We were intrigued to find that there was a substantial, synergistic effect on the level of muscle cell lysis when both mechanical loading and neutrophils were applied to muscle cells in vitro. Loading alone caused only a 1.7% lysis of muscle cells, while co-culturing with neutrophils in the absence of loading resulted in only 3.5% lysis. However, loading in the presence of neutrophils resulted in 12.6% lysis of muscle cells under otherwise identical culture conditions in the presence of SOD. In vivo observations have provided conflicting interpretations concerning the potential roles of neutrophils and mechanical loading in muscle injury during modified muscle loading. Some investigations have reported that neutrophils are present at elevated concentrations at the time of muscle injury during modified loading (Frenette et al. 2000) while others using the same model report that neutrophils do not invade until after injury occurs (Frenette et al. 2002). If our in vitro model resembles events that occur in vivo, our findings would indicate that neutrophils can greatly amplify muscle damage caused by modified muscle use. That interpretation is consistent with the finding that MPO −/− mice showed significantly reduced muscle membrane lysis during muscle reloading in vivo, and previous findings that gp91phox−/− mice experienced no significant increase in muscle membrane lysis during reloading in vivo (Nguyen & Tidball, 2003b).
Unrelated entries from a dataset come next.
(* ===== verification/Onion.v ===== *)
(** * The store of the Tor service key

    The contract of lnd's [tor.OnionStore], and the two implementations:
    [aperturedb/onion.go] over the table of [aperturedb/sqlc/onion.sql.go], and
    the etcd store of [onion_store.go]. *)
From S2P Require Import Prelude.
From S2P Require Import GoStrings.
From S2P Require Import GoTime.
From S2P Require Import Database.

Definition ErrNoPrivateKey : error := Sentinel "tor.ErrNoPrivateKey".

(** ** The interface *)
Class OnionStore (S : Type) := {
  StorePrivateKey : S -> list byte -> S * outcome unit;
  PrivateKey : S -> outcome (list byte);
  DeletePrivateKey : S -> S * outcome unit
}.

(** A stored key is read back, a failed call changes nothing, and after a
    deletion there is no key. *)
Class OnionStoreLaws (S : Type) `{!OnionStore S} : Prop := {
  onion_stored s k s' : StorePrivateKey s k = (s', Ok tt) -> PrivateKey s' = Ok k;
  onion_store_fails s k s' r :
    StorePrivateKey s k = (s', r) -> is_ok r = false -> PrivateKey s' = PrivateKey s;
  onion_deleted s s' :
    DeletePrivateKey s = (s', Ok tt) ->
    exists e, PrivateKey s' = Err e /\ errors_is e ErrNoPrivateKey = true;
  onion_delete_fails s s' r :
    DeletePrivateKey s = (s', r) -> is_ok r = false -> PrivateKey s' = PrivateKey s
}.

(** ** The table *)
Module OnionDB.

Record row := { private_key : list byte; created_at : time }.
Abbreviation table := (list row).

(** [ON CONFLICT (private_key) DO NOTHING] *)
Definition UpsertOnion (k : list byte) (now : time) (t : table) : table * outcome unit :=
  if decide (k ∈ (private_key <$> t)) then (t, Ok tt)
  else (t ++ [{| private_key := k; created_at := now |}], Ok tt).

(** [LIMIT 1] *)
Definition SelectOnionPrivateKey (t : table) : outcome (list byte) :=
  match t with
  | r :: _ => Ok (private_key r)
  | [] => Err ErrNoRows
  end.

Definition DeleteOnionPrivateKey (t : table) : table * outcome unit := ([], Ok tt).

End OnionDB.

(** ** [aperturedb/onion.go] *)
Module OnionDBStore.
Import OnionDB Running.

(** The clock of a call and what the database does to its transaction. *)
Record env := { clock_Now : time; attempts : nat -> attempt }.

Section Store.
Variable e : env.

(** The body of the storing transaction: another key is never replaced. *)
Definition storeBody (privateKey : list byte) (t : table) : table * outcome unit :=
  match SelectOnionPrivateKey t with
  | Ok dbPK =>
      if decide (dbPK ≠ privateKey) then (t, Err (Errorf "private key already exists"))
      else UpsertOnion privateKey (clock_Now e) t
  | Err er =>
      if decide (er ≠ ErrNoRows) then (t, Err er) else UpsertOnion privateKey (clock_Now e) t
  | Panic m => (t, Panic m)
  end.

Definition StorePrivateKey (t : table) (privateKey : list byte) : table * outcome unit :=
  let '(t', r) := ExecTx DefaultNumTxRetries (attempts e) (storeBody privateKey) t in
  (t', errorf "failed to store private key" r).

Definition PrivateKey (t : table) : outcome (list byte) :=
  wrapf "failed to retrieve private key"
    (ExecTx DefaultNumTxRetries (attempts e)
       (fun t => (t, match SelectOnionPrivateKey t with
                     | Err er => if decide (er = ErrNoRows) then Err ErrNoPrivateKey else Err er
                     | o => o
                     end)) t).2.

Definition DeletePrivateKey (t : table) : table * outcome unit :=
  let '(t', r) := ExecTx DefaultNumTxRetries (attempts e) DeleteOnionPrivateKey t in
  (t', errorf "failed to delete private key" r).

End Store.

Lemma PrivateKey_calm e t :
  (forall i, attempts e i = clean) ->
  PrivateKey e t = match t with
                   | r :: _ => Ok (private_key r)
                   | [] => Err (Wrapf "failed to retrieve private key" ErrNoPrivateKey)
                   end.
Proof.
  intros Hc. unfold PrivateKey, ExecTx, DefaultNumTxRetries.
  rewrite execAttempts_clean; [by destruct t|apply Hc|].
  intros db' er. destruct t; cbn; [|done]. by intros [= <- <-].
Qed.

Lemma Store_cases e t k t' r :
  StorePrivateKey e t k = (t', r) ->
  (r = Ok tt /\ storeBody e k t = (t', Ok tt)) \/ (is_ok r = false /\ t' = t).
Proof.
  unfold StorePrivateKey. destruct (ExecTx _ _ _ t) as [t1 [[]|er|m]] eqn:E; intros [= <- <-].
  - left. by apply execAttempts_Ok in E.
  - right. split; [done|by eapply execAttempts_atomic].
  - right. split; [done|by eapply execAttempts_atomic].
Qed.

Lemma Delete_cases e t t' r :
  DeletePrivateKey e t = (t', r) -> (r = Ok tt /\ t' = []) \/ (is_ok r = false /\ t' = t).
Proof.
  unfold DeletePrivateKey. destruct (ExecTx _ _ _ t) as [t1 [[]|er|m]] eqn:E; intros [= <- <-].
  - left. apply execAttempts_Ok in E. by injection E as <-.
  - right. split; [done|by eapply execAttempts_atomic].
  - right. split; [done|by eapply execAttempts_atomic].
Qed.

(** What storing does to a table: nothing when the key is the one it has, and an
    empty table gets it. *)
Lemma storeBody_Ok e k t t' :
  storeBody e k t = (t', Ok tt) ->
  match t with
  | [] => t' = [{| private_key := k; created_at := clock_Now e |}]
  | r :: _ => private_key r = k /\ t' = t
  end.
Proof.
  unfold storeBody, UpsertOnion. destruct t as [|r t]; cbn.
  - rewrite !decide_False by (set_solver || (intros []; done)). by intros [= <-].
  - destruct (decide (private_key r ≠ k)) as [?|Hk%dec_stable]; [done|].
    rewrite decide_True by (subst; left). by intros [= <-].
Qed.

(** A running store: the table, and the worlds its writing calls will meet. *)
Abbreviation store := (running table env).
Definition reads : env := {| clock_Now := Unix 0; attempts _ := clean |}.

#[global] Instance db_store : OnionStore store := {|
  Onion.StorePrivateKey s k := update s (StorePrivateKey (world s (calls s)) (tbl s) k);
  Onion.PrivateKey s := PrivateKey reads (tbl s);
  Onion.DeletePrivateKey s := update s (DeletePrivateKey (world s (calls s)) (tbl s))
|}.

#[global] Instance db_store_laws : OnionStoreLaws store.
Proof.
  split; intros s; intros; cbn [Onion.StorePrivateKey Onion.PrivateKey Onion.DeletePrivateKey
    db_store] in *;
    open_updates;
    rewrite !PrivateKey_calm by done.
  - apply Store_cases in H as [[_ Hs]|[? _]]; [|done]. apply storeBody_Ok in Hs.
    destruct (tbl s); [by rewrite Hs|]. destruct Hs as [Hk ->]. by rewrite Hk.
  - apply Store_cases in H as [[-> _]|[_ ->]]; done.
  - apply Delete_cases in H as [[_ ->]|[? _]]; [|done]. eexists. split; [done|].
    apply errors_is_wrap, errors_is_refl.
  - apply Delete_cases in H as [[-> _]|[_ ->]]; done.
Qed.

End OnionDBStore.

(** ** [onion_store.go]: the etcd store *)
Module OnionEtcd.

Definition topLevelKey : string := "lsat/proxy".
Definition etcdKeyDelimeter : string := "/".
Definition onionDir : string := "onion".
Definition onionV3Dir : string := "v3".
Definition onionPath : string :=
  String.concat etcdKeyDelimeter [topLevelKey; onionDir; onionV3Dir].

(** The cluster: its keys, and the error with which it refuses a write. *)
Record store := { kvs : gmap string (list byte); refuse : nat -> option error; calls : nat }.

Definition write (s : store) (m : gmap string (list byte)) : store * outcome unit :=
  match refuse s (calls s) with
  | Some e => ({| kvs := kvs s; refuse := refuse s; calls := S (calls s) |}, Err e)
  | None => ({| kvs := m; refuse := refuse s; calls := S (calls s) |}, Ok tt)
  end.

#[global] Instance etcd_store : OnionStore store := {|
  StorePrivateKey s k := write s (<[onionPath := k]> (kvs s));
  PrivateKey s := of_option ErrNoPrivateKey (kvs s !! onionPath);
  DeletePrivateKey s := write s (delete onionPath (kvs s))
|}.

#[global] Instance etcd_store_laws : OnionStoreLaws store.
Proof.
  split; intros s; intros; cbn in *; unfold write in *; destruct (refuse s (calls s));
    simplify_eq; cbn; try done.
  - by rewrite lookup_insert_eq.
  - rewrite lookup_delete_eq. eexists. split; [done|apply errors_is_refl].
Qed.

End OnionEtcd.

(** ** Properties *)
Module OnionProperties.
Import OnionDB OnionDBStore.

(** A call of the database store. *)
Inductive call := CStore (k : list byte) | CDelete.
Definition run_call (t : table) (ec : env * call) : table :=
  match ec.2 with
  | CStore k => (StorePrivateKey ec.1 t k).1
  | CDelete => (DeletePrivateKey ec.1 t).1
  end.
Definition stores (ec : env * call) : bool :=
  match ec.2 with CStore _ => true | CDelete => false end.

(** Both stores keep the contract of Tor's key store: the stored key is read
    back, a failed call changes nothing, and a deleted key is reported as
    [ErrNoPrivateKey]. *)
Theorem onion_stores_keep_contract :
  OnionStoreLaws OnionDBStore.store /\ OnionStoreLaws OnionEtcd.store.
Proof. split; apply _. Qed.

(** In the database a key is never replaced: after it was stored, no sequence
    of further attempts to store keys, whichever keys and whatever the database
    does to the transactions, changes the key the service restarts with, and the
    table holds at most one key at any time. *)
Theorem onion_key_is_stable e k t t' ecs :
  (length t <= 1)%nat -> StorePrivateKey e t k = (t', Ok tt) ->
  Forall (fun ec => stores ec = true) ecs ->
  PrivateKey reads (foldl run_call t' ecs) = Ok k /\
  (length (foldl run_call t' ecs) <= 1)%nat.
Proof.
  intros Hl Hs Ha. apply Store_cases in Hs as [[_ Hs]|[? _]]; [|done].
  assert (Ht : exists r, t' = [r] /\ private_key r = k).
  { apply storeBody_Ok in Hs. destruct t as [|r t]; [by subst; eexists|].
    destruct Hs as [Hk ->]. destruct t; cbn in Hl; [by eexists|lia]. }
  clear Hl Hs. revert t' Ht. induction Ha as [|[e' c] ecs Hc _ IH]; intros t' (r & -> & Hk).
  - cbn [foldl]. rewrite PrivateKey_calm by done. by rewrite Hk.
  - cbn [foldl]. apply IH. destruct c as [k'|]; [|done]. unfold run_call. cbn [fst snd].
    destruct (StorePrivateKey e' [r] k') as [t1 r1] eqn:E. cbn.
    apply Store_cases in E as [[_ Hs]|[_ ->]]; [|by eexists].
    apply storeBody_Ok in Hs as [_ ->]. by eexists.
Qed.

Lemma onion_key_is_stable_witness :
  let t := (StorePrivateKey reads [] [Byte.x01]).1 in
  PrivateKey reads (foldl run_call t [(reads, CStore [Byte.x02]); (reads, CStore [Byte.x01])])
    = Ok [Byte.x01].
Proof.
  apply (onion_key_is_stable reads [Byte.x01] []); [cbn; lia|reflexivity|].
  repeat constructor.
Defined.

End OnionProperties.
The observations that mechanical loading of muscle cells in vitro increases the release of MPO from neutrophils present in co-cultures provides direct evidence for a link between the mechanical environment and neutrophil activity and cytotoxicity. Several studies conducted in vivo have shown a relationship between exercise and levels of MPO in sera (Bury & Pirnay, 1995; Belcastro et al. 1996) but conclusions could not be made concerning whether mechanical loading experienced during exercise or another variable experienced during exercise stimulated the increase in MPO. In addition, alternative explanations for the increase in MPO in serum following exercise have emerged from in vivo studies. Elevations in the concentration of neutrophils in the serum that were caused by increased neutrophil de-margination during exercise (Muir et al. 1984) may be responsible for part of the observed increase in MPO. In addition, other investigators have observed that exercise increased the amount of MPO released per neutrophil (Suzuki et al. 1996), so that exercise could elevate both the numbers and activity of neutrophils in vivo. Our in vitro findings show that the increased release of MPO per neutrophil may reflect, at least in part, the mechanical stimulation of muscle that leads to neutrophil activation.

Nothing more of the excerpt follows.